Winter currant is a deciduous shrub with upright, spreading branches. It may reach 8 or 9 feet (2.5 or 3 m) in height. All parts of the plant are glandular-hairy and pleasantly aromatic. The stems are green when young, becoming chestnut with age; the older bark sheds in plates giving a shaggy appearance. The leaves occur in clusters from short branchlets along the branches. Leaves are thickened and crinkled, usually 1 to 1.5 inches (2.5 – 4 cm) long. Leaves are rounded with short petioles and palmately veined with three to five broad, shallow lobes. Leaves are green and velvety on top, white-woolly below. They resemble the leaves of mallow or geranium, but the plants are not related.

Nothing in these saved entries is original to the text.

Lemma fmap_with_address_eq (m1 m2 : gmap string Message) :
  (∀ i, with_addresses "" "" "" <$> m1 !! i = with_addresses "" "" "" <$> m2 !! i) →
  with_addresses "" "" "" <$> m1 = with_addresses "" "" "" <$> m2.
Proof. intros Hi. apply map_eq. intros i. by rewrite !lookup_fmap. Qed.

Lemma repair_kept lids s : kept_rows (repair lids s) = kept_rows s.
Proof.
  unfold kept_rows, repair. simpl. f_equal. apply fmap_with_address_eq. intros i.
  rewrite !update_where_lookup. destruct (messages s !! i) as [m|]; simpl; [|done].
  by repeat case_decide.
Qed.

Lemma repair_lookup lids s i m :
  messages (repair lids s) !! i = Some m →
  ∃ o, messages s !! i = Some o ∧ m_ChatJID m = repaired lids (m_ChatJID o) ∧
    m_SenderJID m = repaired lids (m_SenderJID o) ∧
    m = with_addresses (m_ChatJID m) (m_SenderJID m) (m_Direction m) o ∧
    m_Direction m = (if decide (m_Direction o = DirectionIn ∧
                                own_address s (m_TenantID o) = Some (m_SenderJID m))
                     then DirectionOut else m_Direction o).
Proof.
  unfold repair. simpl. rewrite !update_where_lookup.
  destruct (messages s !! i) as [o|]; simpl; [|done].
  intros [= <-]. exists o. split; [done|].
  assert (Hm : (if decide (moves lids o) then repoint lids o else o) = repoint lids o).
  { case_decide as Hmv; [done|]. unfold moves in Hmv. unfold repoint.
    destruct (decide (repaired lids (m_ChatJID o) = m_ChatJID o)) as [->|]; [|naive_solver].
    destruct (decide (repaired lids (m_SenderJID o) = m_SenderJID o)) as [->|]; [|naive_solver].
    by destruct o. }
  rewrite Hm. clear Hm. set (s1 := set_messages _ _).
  destruct (decide (sent_by_tenant s1 (repoint lids o))) as [Hd|Hd]; split_and!; try done.
  - by rewrite decide_True by exact Hd.
  - by rewrite decide_False by exact Hd.
Qed.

The small, bisexual flowers occur in clusters of 10-25 that hang from the branchlets. One flower is only 2/8 – 3/8 inch (0.6 – 0.8 cm) across. The base of the flower (hypanthium) is not flat, as in most flowers, but curved up into a deep cup, the inner surface of which produces copious nectar. The five white sepals arise from the top edge of the hypanthium, spreading and recurving with age and resembling petals. The five smaller, white petals are somewhat triangular in shape. They stand erect, forming a central crown around the stamens and pistil. There are five stamens that extend to the throat of the flower. The single pistil has a mostly-inferior, one chambered ovary with a forked style, each branch with a knobbed stigma. Winter current blooms for a rather short period between November and March.1
The withered flower persists on the developing fruit. The mature fruit is a small berry, less than 1/2 inch (1 cm) wide, containing numerous small seeds. The maturing berry changes from green to yellow to red and finally purple. It has a waxy coating and is covered with glandular, purple hairs.